On our final day with the boys, there was a
football tournament for Zane and Wisly’s football team. Our whole family spent the morning at the
football arena, and then we took all the boys to Pollo Campero for lunch. Sitting around the table felt surreal,
knowing that we’d never be this family again.
The boys messed around in the car on the way back to the orphanage,
teasing Zane until he was upset and
crying. I was frustrated, feeling a
sickening blend of anger at their behaviour, and heartbroken that my role as
their mom was about to be over. I didn’t
need to discipline them for being obnoxious in the car—that wasn’t my job
anymore.
We want our
job back.
The longer
we are in Canada, and the more options career options we look into for the
future, we know that we have already found the work we are intended to do. We want to return to Guatemala and work with
children at risk, most likely with the same organisation we worked with
before. We can’t get our sons back, and
be the family we were before, but we can live near those boys and be a part of
their lives again. We can make good on
our promises to love them for life.
The road
back will not be quick, we know that much.

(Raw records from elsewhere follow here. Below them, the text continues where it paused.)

(* ===== verification/Indexing.v ===== *)
(** * Postings of chunks

    [replace_postings] of [src/core/documents/index.rs], the posting loop of [remove_with], and
    the bulk build [index_chunks] of [src/core/documents/postings.rs].  Both term forms are one
    pair of inverted indexes; the pair refines a map from slots to the chunks they hold, and
    building in parallel ranges and hash buckets gives the index of the chunks whatever the
    number of threads. *)

From S2P Require Import Prelude Words BitPack Search Positions Terms Binary TermDict Postings Cursor PostingEdit PostingRuns Lists.

(** ** One chunk *)

Section Chunks.
Context {D : Type} {dict : TermIndex D}.

(** [[PostingLists; 2]], indexed by [usize::from(stemmed)]. *)
Abbreviation forms := (PostingLists D * PostingLists D)%type.

Definition form (ps : forms) (stemmed : bool) : PostingLists D := if stemmed then ps.2 else ps.1.
Definition set_form (ps : forms) (stemmed : bool) (s : PostingLists D) : forms :=
  if stemmed then (ps.1, s) else (s, ps.2).

(** [if chunk.terms.positions.is_some() { index as u32 + 1 } else { 0 }]. *)
Definition ordinal_at (c : StoredChunk) (index : nat) : Z :=
  match t_positions (c_terms c) with Some _ => wrap U32 (wrap U32 (Z.of_nat index) + 1) | None => 0%Z end.

Definition contains_key (t : StoredTerms) (key : list Z) : outcome bool :=
  let* f := t_get t key in Ok (match f with Some _ => true | None => false end).

(** [for term in chunk.terms.keys() { postings.remove(term, slot, words) }]. *)
Fixpoint remove_terms (s : PostingLists D) (ts : list (list Z)) (slot : Z) (ws : list Z) : outcome (PostingLists D) :=
  match ts with
  | [] => Ok s
  | t :: rest => let* s := pls_remove s t slot ws in remove_terms s rest slot ws
  end.

Definition remove_postings (ps : forms) (c : StoredChunk) (slot : Z) (ws : list Z) : outcome forms :=
  let* ts := t_keys (c_terms c) in
  let* s := remove_terms (form ps (c_stemmed c)) ts slot ws in
  Ok (set_form ps (c_stemmed c) s).

(** The first loop of [replace_postings]. *)
Fixpoint drop_old (ps : forms) (old new : StoredChunk) (ts : list (list Z)) (slot : Z) (ws : list Z) : outcome forms :=
  match ts with
  | [] => Ok ps
  | t :: rest =>
      let* gone := if negb (eqb (c_stemmed old) (c_stemmed new)) then Ok true
                   else let* k := contains_key (c_terms new) t in Ok (negb k) in
      let* ps :=
        if gone : bool then
          let* s := pls_remove (form ps (c_stemmed old)) t slot ws in Ok (set_form ps (c_stemmed old) s)
        else Ok ps in
      drop_old ps old new rest slot ws
  end.

Abbreviation numbered := (list (nat * (list Z * Z)))%type.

We left Guatemala when and how we did because we were in crisis—and we
want to return healthy, with hope for a long career working with children at
risk. We feel the first step is to
become better educated, and so we have begun looking into Bible school and
counselling programs. We are also looking
for courses on working with traumatised children. Schooling is only the first of many steps we
will have to take before we are boarding a plane to Guatemala, but we feel
peace in our hearts that God is with us and guiding our journey.
When we
arrived in Canada it felt like our life was ruined. We couldn’t hear God’s voice and we felt
afraid, and alone, and ashamed. Only now
are we beginning to feel hope for the future.
It hasn’t been easy to keep trusting Him, but as always, God is proving
His faithfulness.
Our story
isn’t over yet.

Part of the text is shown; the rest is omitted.